Dataset entries:
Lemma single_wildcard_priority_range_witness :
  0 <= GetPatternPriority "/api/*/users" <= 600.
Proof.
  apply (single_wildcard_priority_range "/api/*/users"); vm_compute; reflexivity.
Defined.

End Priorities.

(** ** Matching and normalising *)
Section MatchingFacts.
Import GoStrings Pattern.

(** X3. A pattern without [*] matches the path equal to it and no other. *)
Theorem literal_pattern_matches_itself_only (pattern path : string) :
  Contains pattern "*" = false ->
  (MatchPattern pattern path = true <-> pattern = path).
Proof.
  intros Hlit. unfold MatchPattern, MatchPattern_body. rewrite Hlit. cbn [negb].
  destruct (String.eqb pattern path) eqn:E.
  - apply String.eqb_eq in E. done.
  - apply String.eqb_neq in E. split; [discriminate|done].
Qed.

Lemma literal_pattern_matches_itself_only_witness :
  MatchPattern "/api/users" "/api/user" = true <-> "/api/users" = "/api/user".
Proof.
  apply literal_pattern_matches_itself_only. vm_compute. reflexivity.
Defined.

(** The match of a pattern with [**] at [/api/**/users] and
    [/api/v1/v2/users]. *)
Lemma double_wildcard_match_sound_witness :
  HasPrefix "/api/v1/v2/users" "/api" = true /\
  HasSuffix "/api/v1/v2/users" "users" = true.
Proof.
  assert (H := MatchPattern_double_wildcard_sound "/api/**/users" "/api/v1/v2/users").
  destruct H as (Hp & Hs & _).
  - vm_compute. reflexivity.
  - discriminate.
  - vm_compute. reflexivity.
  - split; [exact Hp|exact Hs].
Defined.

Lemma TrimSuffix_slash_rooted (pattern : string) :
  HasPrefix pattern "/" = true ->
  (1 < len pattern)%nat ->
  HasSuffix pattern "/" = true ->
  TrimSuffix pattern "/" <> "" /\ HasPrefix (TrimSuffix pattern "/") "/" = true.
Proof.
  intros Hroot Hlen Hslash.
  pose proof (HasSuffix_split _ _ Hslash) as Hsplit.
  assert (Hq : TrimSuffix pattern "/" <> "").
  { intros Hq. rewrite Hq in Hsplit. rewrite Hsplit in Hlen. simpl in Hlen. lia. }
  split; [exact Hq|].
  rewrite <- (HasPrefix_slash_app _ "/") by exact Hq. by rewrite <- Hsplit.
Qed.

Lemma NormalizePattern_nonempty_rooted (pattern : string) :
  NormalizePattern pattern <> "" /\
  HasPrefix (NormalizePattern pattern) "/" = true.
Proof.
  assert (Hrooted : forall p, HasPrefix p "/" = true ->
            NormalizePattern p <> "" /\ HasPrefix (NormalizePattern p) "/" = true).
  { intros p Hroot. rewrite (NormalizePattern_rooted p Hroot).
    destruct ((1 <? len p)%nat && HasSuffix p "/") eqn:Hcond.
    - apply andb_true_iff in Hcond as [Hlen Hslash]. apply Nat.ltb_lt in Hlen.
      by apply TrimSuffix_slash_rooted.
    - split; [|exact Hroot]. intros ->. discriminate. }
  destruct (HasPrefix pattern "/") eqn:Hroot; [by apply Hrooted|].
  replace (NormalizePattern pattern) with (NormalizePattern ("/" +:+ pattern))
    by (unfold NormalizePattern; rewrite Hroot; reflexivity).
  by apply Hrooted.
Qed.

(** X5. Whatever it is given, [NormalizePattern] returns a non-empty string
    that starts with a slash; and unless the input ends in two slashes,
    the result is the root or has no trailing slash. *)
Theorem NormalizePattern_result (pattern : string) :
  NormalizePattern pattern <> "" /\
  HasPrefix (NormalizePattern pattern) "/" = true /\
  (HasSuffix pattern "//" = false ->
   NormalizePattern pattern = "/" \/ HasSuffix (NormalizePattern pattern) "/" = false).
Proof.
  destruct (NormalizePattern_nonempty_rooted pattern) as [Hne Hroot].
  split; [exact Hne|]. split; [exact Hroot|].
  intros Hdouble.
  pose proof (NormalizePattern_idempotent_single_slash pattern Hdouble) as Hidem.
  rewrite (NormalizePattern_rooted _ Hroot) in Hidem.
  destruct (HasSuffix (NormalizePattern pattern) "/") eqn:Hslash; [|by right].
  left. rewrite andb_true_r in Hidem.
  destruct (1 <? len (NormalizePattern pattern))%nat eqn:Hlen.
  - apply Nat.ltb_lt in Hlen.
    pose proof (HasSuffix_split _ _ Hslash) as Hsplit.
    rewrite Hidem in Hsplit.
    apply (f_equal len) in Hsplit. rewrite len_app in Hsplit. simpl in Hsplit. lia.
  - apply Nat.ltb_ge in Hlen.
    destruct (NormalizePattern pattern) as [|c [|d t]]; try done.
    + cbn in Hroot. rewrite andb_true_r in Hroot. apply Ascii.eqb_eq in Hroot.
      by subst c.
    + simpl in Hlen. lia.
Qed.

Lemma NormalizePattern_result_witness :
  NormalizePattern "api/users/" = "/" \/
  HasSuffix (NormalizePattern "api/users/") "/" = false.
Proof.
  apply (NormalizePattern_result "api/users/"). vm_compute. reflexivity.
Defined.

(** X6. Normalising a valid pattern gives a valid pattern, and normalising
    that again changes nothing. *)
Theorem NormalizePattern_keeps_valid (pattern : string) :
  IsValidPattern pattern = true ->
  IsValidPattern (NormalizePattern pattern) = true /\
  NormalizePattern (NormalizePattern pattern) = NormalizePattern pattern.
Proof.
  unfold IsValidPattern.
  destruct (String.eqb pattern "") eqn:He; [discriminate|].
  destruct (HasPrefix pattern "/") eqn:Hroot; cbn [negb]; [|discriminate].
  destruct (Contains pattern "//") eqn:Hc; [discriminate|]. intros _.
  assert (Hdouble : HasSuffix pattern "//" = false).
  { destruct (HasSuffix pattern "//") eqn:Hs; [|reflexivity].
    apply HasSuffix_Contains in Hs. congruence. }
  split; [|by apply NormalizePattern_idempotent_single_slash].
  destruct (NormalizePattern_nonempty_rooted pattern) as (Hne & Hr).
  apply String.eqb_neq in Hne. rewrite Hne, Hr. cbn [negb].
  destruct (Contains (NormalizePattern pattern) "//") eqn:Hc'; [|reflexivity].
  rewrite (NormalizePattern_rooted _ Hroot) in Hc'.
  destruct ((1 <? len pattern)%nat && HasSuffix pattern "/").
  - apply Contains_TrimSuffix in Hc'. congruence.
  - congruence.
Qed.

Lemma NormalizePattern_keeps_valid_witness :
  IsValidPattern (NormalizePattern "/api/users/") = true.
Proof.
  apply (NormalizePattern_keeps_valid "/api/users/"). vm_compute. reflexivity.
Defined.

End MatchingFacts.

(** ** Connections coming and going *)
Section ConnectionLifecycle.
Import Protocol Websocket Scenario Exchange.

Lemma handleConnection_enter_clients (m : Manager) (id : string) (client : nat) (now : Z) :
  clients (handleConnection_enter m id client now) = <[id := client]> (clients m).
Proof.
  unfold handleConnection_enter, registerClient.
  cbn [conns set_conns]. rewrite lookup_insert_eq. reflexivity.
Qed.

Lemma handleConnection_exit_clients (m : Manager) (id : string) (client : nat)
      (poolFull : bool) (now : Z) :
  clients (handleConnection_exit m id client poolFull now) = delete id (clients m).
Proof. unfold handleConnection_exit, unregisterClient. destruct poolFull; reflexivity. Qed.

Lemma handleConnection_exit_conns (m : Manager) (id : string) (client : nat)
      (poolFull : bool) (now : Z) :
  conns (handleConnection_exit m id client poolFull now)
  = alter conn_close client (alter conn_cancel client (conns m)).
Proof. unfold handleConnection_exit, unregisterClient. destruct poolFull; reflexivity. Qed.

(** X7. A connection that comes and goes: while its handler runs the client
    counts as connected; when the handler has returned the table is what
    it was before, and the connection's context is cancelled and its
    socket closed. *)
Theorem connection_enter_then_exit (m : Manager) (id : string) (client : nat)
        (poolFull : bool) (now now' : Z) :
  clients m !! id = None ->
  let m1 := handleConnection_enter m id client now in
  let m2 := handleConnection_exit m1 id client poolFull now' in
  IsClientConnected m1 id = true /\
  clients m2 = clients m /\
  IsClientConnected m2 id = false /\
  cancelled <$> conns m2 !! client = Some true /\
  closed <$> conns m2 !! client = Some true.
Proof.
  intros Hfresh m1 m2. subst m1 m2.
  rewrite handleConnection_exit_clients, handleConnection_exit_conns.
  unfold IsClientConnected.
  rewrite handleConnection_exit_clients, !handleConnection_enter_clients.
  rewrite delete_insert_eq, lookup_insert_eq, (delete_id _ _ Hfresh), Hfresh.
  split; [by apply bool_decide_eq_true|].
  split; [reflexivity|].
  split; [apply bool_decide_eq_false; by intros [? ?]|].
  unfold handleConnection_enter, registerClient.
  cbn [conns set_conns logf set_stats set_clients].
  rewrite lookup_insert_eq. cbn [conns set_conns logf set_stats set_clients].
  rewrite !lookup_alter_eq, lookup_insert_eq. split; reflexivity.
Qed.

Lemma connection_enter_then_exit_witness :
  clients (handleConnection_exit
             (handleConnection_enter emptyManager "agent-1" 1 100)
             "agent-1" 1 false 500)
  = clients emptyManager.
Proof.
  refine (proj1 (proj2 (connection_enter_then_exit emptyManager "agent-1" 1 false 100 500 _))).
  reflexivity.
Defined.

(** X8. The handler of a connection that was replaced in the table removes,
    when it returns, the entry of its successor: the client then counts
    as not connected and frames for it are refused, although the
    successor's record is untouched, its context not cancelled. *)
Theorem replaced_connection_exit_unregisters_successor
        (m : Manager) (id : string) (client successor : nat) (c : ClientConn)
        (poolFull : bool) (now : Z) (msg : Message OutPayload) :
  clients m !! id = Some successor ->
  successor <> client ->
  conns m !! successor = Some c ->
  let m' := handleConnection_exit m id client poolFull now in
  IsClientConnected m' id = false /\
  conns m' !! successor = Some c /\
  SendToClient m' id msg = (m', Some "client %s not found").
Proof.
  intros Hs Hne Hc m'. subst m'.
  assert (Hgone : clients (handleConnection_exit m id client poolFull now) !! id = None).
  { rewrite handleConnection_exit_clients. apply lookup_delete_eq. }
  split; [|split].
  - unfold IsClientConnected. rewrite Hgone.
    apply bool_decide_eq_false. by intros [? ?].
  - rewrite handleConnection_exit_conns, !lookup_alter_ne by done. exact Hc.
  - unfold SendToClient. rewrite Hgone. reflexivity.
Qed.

---

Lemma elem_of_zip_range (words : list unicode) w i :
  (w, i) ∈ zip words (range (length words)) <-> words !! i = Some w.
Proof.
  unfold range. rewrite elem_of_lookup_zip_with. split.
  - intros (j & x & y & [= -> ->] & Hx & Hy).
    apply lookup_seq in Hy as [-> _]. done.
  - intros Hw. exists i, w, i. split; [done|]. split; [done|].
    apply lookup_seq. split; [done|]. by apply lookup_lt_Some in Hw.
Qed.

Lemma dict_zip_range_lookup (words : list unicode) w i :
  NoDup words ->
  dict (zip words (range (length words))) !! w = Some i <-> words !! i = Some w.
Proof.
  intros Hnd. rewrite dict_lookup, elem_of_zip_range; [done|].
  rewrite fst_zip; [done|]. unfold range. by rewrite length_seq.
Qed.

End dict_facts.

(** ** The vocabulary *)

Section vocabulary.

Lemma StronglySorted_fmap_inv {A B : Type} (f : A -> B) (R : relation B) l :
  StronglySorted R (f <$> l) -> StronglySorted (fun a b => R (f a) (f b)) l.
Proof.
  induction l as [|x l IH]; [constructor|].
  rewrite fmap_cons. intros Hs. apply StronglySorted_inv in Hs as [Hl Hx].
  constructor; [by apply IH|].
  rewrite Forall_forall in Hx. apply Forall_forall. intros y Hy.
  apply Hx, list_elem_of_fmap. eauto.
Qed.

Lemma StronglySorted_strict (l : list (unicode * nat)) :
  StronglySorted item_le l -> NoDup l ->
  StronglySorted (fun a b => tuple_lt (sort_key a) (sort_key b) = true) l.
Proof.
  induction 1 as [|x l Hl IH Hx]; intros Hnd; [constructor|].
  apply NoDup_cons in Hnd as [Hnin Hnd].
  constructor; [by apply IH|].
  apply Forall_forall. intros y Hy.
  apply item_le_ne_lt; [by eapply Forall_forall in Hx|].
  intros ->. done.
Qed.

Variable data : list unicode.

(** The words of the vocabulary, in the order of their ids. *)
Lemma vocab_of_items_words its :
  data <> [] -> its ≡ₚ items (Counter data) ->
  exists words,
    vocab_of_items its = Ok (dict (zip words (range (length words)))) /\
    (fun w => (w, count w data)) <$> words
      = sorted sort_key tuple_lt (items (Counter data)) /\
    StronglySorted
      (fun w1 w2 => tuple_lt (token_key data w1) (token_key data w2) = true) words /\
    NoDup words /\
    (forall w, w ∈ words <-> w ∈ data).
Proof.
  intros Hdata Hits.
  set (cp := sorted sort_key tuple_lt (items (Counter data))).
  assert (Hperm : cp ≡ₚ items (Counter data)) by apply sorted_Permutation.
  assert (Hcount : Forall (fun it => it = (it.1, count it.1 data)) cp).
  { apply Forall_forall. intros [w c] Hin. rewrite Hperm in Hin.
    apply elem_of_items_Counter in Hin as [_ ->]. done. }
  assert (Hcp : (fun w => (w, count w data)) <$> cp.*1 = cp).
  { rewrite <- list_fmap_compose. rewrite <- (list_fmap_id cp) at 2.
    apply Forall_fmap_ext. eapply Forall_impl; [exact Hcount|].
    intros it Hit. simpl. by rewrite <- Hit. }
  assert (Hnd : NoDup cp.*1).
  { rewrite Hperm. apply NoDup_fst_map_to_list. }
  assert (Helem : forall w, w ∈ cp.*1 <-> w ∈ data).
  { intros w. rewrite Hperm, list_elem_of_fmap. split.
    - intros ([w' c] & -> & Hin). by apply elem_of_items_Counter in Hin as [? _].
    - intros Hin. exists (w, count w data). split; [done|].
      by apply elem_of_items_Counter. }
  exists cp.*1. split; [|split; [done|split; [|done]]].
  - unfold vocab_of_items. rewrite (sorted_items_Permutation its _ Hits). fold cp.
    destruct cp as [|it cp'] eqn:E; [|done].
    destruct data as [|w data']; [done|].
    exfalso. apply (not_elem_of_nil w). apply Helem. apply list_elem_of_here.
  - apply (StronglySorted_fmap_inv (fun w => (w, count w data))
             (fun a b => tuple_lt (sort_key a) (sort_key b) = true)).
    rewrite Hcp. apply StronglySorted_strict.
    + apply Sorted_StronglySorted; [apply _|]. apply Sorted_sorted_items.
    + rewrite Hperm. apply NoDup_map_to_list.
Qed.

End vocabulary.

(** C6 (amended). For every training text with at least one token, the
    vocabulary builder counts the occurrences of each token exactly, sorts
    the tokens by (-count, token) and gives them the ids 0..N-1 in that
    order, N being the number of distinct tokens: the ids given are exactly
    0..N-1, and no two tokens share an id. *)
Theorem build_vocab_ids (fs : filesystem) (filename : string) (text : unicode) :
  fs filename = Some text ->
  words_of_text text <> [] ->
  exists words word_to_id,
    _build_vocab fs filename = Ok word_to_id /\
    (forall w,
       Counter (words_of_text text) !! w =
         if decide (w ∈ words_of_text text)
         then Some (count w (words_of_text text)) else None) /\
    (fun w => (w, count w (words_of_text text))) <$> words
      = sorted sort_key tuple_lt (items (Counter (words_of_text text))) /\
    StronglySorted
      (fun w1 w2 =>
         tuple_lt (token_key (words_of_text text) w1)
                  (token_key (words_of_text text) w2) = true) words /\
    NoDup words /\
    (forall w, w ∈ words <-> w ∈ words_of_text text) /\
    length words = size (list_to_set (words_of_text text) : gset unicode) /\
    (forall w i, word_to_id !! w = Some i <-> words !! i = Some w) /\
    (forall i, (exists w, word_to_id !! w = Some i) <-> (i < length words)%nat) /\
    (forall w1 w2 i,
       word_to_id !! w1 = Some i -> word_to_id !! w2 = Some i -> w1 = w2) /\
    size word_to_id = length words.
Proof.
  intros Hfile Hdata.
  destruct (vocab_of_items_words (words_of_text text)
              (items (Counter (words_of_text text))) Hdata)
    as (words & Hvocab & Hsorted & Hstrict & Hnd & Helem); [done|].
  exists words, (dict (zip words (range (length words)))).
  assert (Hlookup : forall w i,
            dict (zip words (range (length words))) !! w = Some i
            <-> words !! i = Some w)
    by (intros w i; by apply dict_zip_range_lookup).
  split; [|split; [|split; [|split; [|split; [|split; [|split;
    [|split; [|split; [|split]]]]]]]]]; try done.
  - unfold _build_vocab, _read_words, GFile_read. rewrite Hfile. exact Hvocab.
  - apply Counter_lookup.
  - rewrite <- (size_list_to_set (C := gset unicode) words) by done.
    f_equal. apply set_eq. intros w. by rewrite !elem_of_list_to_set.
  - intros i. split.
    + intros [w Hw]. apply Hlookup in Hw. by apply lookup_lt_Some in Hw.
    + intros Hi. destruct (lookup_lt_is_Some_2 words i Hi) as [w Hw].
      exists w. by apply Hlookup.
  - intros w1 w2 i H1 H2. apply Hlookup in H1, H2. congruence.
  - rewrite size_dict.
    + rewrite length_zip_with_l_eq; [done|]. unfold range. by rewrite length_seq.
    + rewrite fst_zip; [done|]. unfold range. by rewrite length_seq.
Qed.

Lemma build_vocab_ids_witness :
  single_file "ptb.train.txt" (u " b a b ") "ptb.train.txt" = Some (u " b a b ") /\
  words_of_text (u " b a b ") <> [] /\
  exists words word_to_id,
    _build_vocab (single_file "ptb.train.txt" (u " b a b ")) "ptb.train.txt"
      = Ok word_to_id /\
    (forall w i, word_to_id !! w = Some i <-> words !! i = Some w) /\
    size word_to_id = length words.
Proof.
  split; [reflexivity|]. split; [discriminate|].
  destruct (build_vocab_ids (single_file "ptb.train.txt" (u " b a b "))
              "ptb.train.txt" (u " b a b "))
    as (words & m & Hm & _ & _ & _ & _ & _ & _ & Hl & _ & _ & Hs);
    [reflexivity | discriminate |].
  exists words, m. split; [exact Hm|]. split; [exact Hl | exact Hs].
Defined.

§ What to do
Each line holding "IsValidPattern" in the records should be copied out.

§ Completed task
  IsValidPattern pattern = true ->
  IsValidPattern (NormalizePattern pattern) = true /\
  unfold IsValidPattern.
  IsValidPattern (NormalizePattern "/api/users/") = true.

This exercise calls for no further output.